BEGIN

Lemma cut_inv_election k t i now tmo s' :
  cut_inv t -> sys_ty n k t -> k + 1 <= int_max -> net_step n (ty_net t) (LElection i now tmo) = Some s' ->
  cut_inv (set_cluster t s'
    (ty_wv t ++ new_wires t i (vc_to <$> drop (length (net_votes (ty_net t))) (net_votes s'))) (ty_wa t)).
Proof.
  intros Hinv Hty Hk Hstep.
  destruct (net_step_ty n k _ _ _ Hk (sy_net _ _ _ Hty) Hstep) as [_ Hg].
  pose proof (Forall2_length _ _ _ (sy_wv _ _ _ Hty)) as Hlen.
  assert (Hlead : forall p, p ∈ S -> rf_state (net_srv s' p) = Leader ->
    rf_currentTerm (net_srv s' p) = rf_currentTerm (net_srv (ty_net t0) p) /\
    (rf_state (net_srv (ty_net t0) p) = Leader \/ pending t0 p))
    by (intros p; by apply (lead_step k t (LElection i now tmo))).
  apply (election_shape n) in Hstep as (Hi & [->|(rf' & li & lt & Hrf & ->)]).
  { rewrite drop_all. unfold new_wires. simpl. rewrite app_nil_r. by destruct t. }
  cbn [net_votes]. rewrite drop_app_length.
  assert (Hm : (m0 <= length (net_elect (ty_net t)))%nat).
  { destruct m0 as [|m] eqn:E; [lia|]. unfold m0 in E.
    destruct (lookup_lt_is_Some_2 (net_elect (ty_net t0)) m) as [el Hel]; [lia|].
    destruct (gr_elect _ _ _ (ci_grow _ Hinv) _ _ Hel) as (v & Hv). apply lookup_lt_Some in Hv. lia. }
  apply (cut_inv_step t); try done; cbn [ty_net ty_wv set_cluster net_votes net_elect].
  - intros j vc [Hj|[_ Hj]]%lookup_app_Some Hlt; [by eapply lookup_lt_Some|].
    apply list_lookup_fmap_Some in Hj as (x & -> & _). simpl in Hlt. lia.
  - intros j w Hj. exists w. split; [|done]. rewrite lookup_app_l; [done|by eapply lookup_lt_Some].
  - intros j w vc el Hw Hvc Hel Hge Hc Hto. destruct (decide (j < length (net_votes (ty_net t)))%nat) as [Hlt|Hnlt].
    + rewrite lookup_app_l in Hw by lia. rewrite lookup_app_l in Hvc by lia.
      destruct (nt_votes _ _ _ (sy_net _ _ _ Hty) j vc Hvc) as [(el0 & Hel0 & _) _ _].
      rewrite lookup_app_l in Hel by (by eapply lookup_lt_Some). by apply (ci_block _ Hinv j w).
    + rewrite lookup_app_r in Hw by lia. rewrite lookup_app_r in Hvc by lia.
      rewrite Hlen in Hw. apply list_lookup_fmap_Some in Hvc as (x & -> & Hx).
      apply list_lookup_fmap_Some in Hw as (y & -> & Hy). rewrite <- list_fmap_compose in Hy.
      rewrite list_lookup_fmap, Hx in Hy. simpl in Hy. injection Hy as <-. simpl in Hel, Hto |- *.
      rewrite lookup_app_r, Nat.sub_diag in Hel by done. injection Hel as <-.
      split; [done|]. right. split; [done|]. simpl. by rewrite (ci_grp _ Hinv).
  - intros e el [Hel|[Hle Hel]]%lookup_app_Some Hge Hc.
    + destruct (ci_count _ Hinv e el Hel Hge Hc) as (cs & C1 & C2 & C3). exists cs. split; [done|].
      split; [done|]. intros j vc [Hj|[_ Hj]]%lookup_app_Some Heid Ho; [by apply (C3 j)|].
      apply list_lookup_fmap_Some in Hj as (x & -> & _). simpl in Heid. apply lookup_lt_Some in Hel. lia.
    + exists ∅. apply list_lookup_singleton_Some in Hel as [_ <-]. split; [set_solver|].
      split; [cbn [el_votes]; lia|]. intros j vc _ _ _. set_solver.
Qed.

(** ** Runs of the peers *)

(** The steps of the peers and of the network; the harness leaves the servers alone. *)
Definition undisturbed (lab : tlabel (Cmd := Cmd)) : bool :=
  match lab with TGroup _ | TShutdown _ | TRestart _ _ => false | _ => true end.

Lemma set_cluster_eta t : set_cluster t (ty_net t) (ty_wv t) (ty_wa t) = t.
Proof. by destruct t. Qed.

Lemma blocked_bind a b w w' :
  a ∈ S -> peer n b -> b ∉ S -> bind_wire (g_net (ty_grp t0)) w = Some w' -> blocked w a b -> blocked w' a b.
Proof.
  intros Ha Hb Hn Hbind [Hf|[Hs He]]; unfold bind_wire in Hbind.
  - by rewrite Hf in Hbind.
  - rewrite Hs, He in Hbind. unfold readEndnameInfo in Hbind. pose proof (Hcut a b Ha Hb Hn) as Hl.
    unfold linked in Hl. rewrite Hl in Hbind. injection Hbind as <-. by left.
Qed.

Lemma blocked_finish a b w w' rn : finish_wire rn w = Some w' -> blocked w a b -> blocked w' a b.
Proof. unfold finish_wire, blocked. intros Hf [Hs|[Hs _]]; by rewrite Hs in Hf. Qed.

Lemma cut_inv_t_step k t lab t' :
  cut_inv t -> sys_ty n k t -> k + 1 <= int_max -> undisturbed lab = true ->
  t_step n Randstring t lab = Some t' -> cut_inv t'.
Proof.
  intros Hinv Hty Hk Hu Hstep.
  assert (Hto : forall j vc, net_votes (ty_net t) !! j = Some vc -> peer n (vc_to vc)).
  { intros j vc Hj. by destruct (nt_votes _ _ _ (sy_net _ _ _ Hty) j vc Hj). }
  destruct lab as [i now tmo|i now|i c|j|j|j|j|j|j now|j|j|op|i|i now]; try done; unfold t_step in Hstep.
  - split_step Hstep. injection Hstep as <-. by apply (cut_inv_election k t i now tmo).
  - split_step Hstep. injection Hstep as <-. destruct (quiet_shape _ _ _ E) as [He Hv].
    by eapply (cut_inv_quiet k t _ _ _ Hinv Hty Hk E).
  - split_step Hstep. injection Hstep as <-. destruct (quiet_shape _ _ _ E) as [He Hv].
    by eapply (cut_inv_quiet k t _ _ _ Hinv Hty Hk E).
  - split_step Hstep. injection Hstep as <-. rewrite (ci_grp _ Hinv) in E0.
    apply (cut_inv_wire t j w); try done; [by eapply bind_wire_inst| |by intros vc; apply Hto].
    intros a b Ha Hb Hn. by apply blocked_bind.
  - split_step Hstep. injection Hstep as <-. unfold exec_on in E1.
    destruct (wr_stage w) as [|nm sv| | |] eqn:Est; try done.
    destruct (bool_decide _); [destruct (net_step n (ty_net t) (LVoteExec j)) as [s1|] eqn:Es; [|done]; cbn [mbind option_bind] in E1|];
      injection E1 as <- <-.
    + pose proof (cut_inv_exec k t j w s1 Hinv Hty Hk E) as H1. rewrite Est in H1.
      specialize (H1 ltac:(done) ltac:(done) Es).
      apply (cut_inv_wire _ j w (set_wstage w (WRan nm sv)) H1); try done.
      * intros a b _ _ _ [Hx|[Hx _]]; congruence.
      * intros vc Hvc. simpl in Hvc. destruct (vote_exec_shape _ _ _ Es) as (vc0 & r & Hvc0 & _ & _ & Hv).
        rewrite Hv in Hvc. apply list_lookup_insert_Some in Hvc as [(_ & <- & _)|[Hx _]]; [|done].
        by apply (Hto j vc0).
    + apply (cut_inv_wire t j w); try done; [|by intros vc; apply Hto].
      intros a b _ _ _ [Hx|[Hx _]]; congruence.
  - split_step Hstep. injection Hstep as <-.
    apply (cut_inv_wire t j w); try done; [by eapply finish_wire_inst| |by intros vc; apply Hto].
    intros a b _ _ _. by eapply blocked_finish.
  - split_step Hstep. injection Hstep as <-. apply answer_on_cases in E2 as (Hst & Hwi & -> & Hs).
    rewrite list_insert_id by done. by apply (cut_inv_reply k t j w v e).
  - split_step Hstep. injection Hstep as <-.
    apply (cut_inv_step t); try done; cbn [ty_net ty_wv set_cluster].
    + apply grows_refl.
    + intros j' vc Hj' _. by eapply lookup_lt_Some.
    + intros j' w' Hj'. by exists w'.
    + apply (ci_block _ Hinv).
    + apply (ci_count _ Hinv).
    + apply (ci_lead _ Hinv).
  - split_step Hstep. injection Hstep as <-. apply exec_on_cases in E1 as [_ [->|Hs]].
    + by destruct Hinv.
    + destruct (quiet_shape _ _ _ Hs) as [He Hv]. by eapply (cut_inv_quiet k t _ _ _ Hinv Hty Hk Hs).
  - split_step Hstep. injection Hstep as <-. by destruct Hinv.
  - split_step Hstep. injection Hstep as <-. apply answer_on_cases in E1 as (_ & _ & -> & Hs).
    destruct (quiet_shape _ _ _ Hs) as [He Hv]. by eapply (cut_inv_quiet k t _ _ _ Hinv Hty Hk Hs).
Qed.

END

Brief: From the material above, set down exactly the lines between the line holding "Hj. by destruct" and the line holding "intros a b Ha", inclusive. Include nothing else.

Written answer:
  { intros j vc Hj. by destruct (nt_votes _ _ _ (sy_net _ _ _ Hty) j vc Hj). }
  destruct lab as [i now tmo|i now|i c|j|j|j|j|j|j now|j|j|op|i|i now]; try done; unfold t_step in Hstep.
  - split_step Hstep. injection Hstep as <-. by apply (cut_inv_election k t i now tmo).
  - split_step Hstep. injection Hstep as <-. destruct (quiet_shape _ _ _ E) as [He Hv].
    by eapply (cut_inv_quiet k t _ _ _ Hinv Hty Hk E).
  - split_step Hstep. injection Hstep as <-. destruct (quiet_shape _ _ _ E) as [He Hv].
    by eapply (cut_inv_quiet k t _ _ _ Hinv Hty Hk E).
  - split_step Hstep. injection Hstep as <-. rewrite (ci_grp _ Hinv) in E0.
    apply (cut_inv_wire t j w); try done; [by eapply bind_wire_inst| |by intros vc; apply Hto].
    intros a b Ha Hb Hn. by apply blocked_bind.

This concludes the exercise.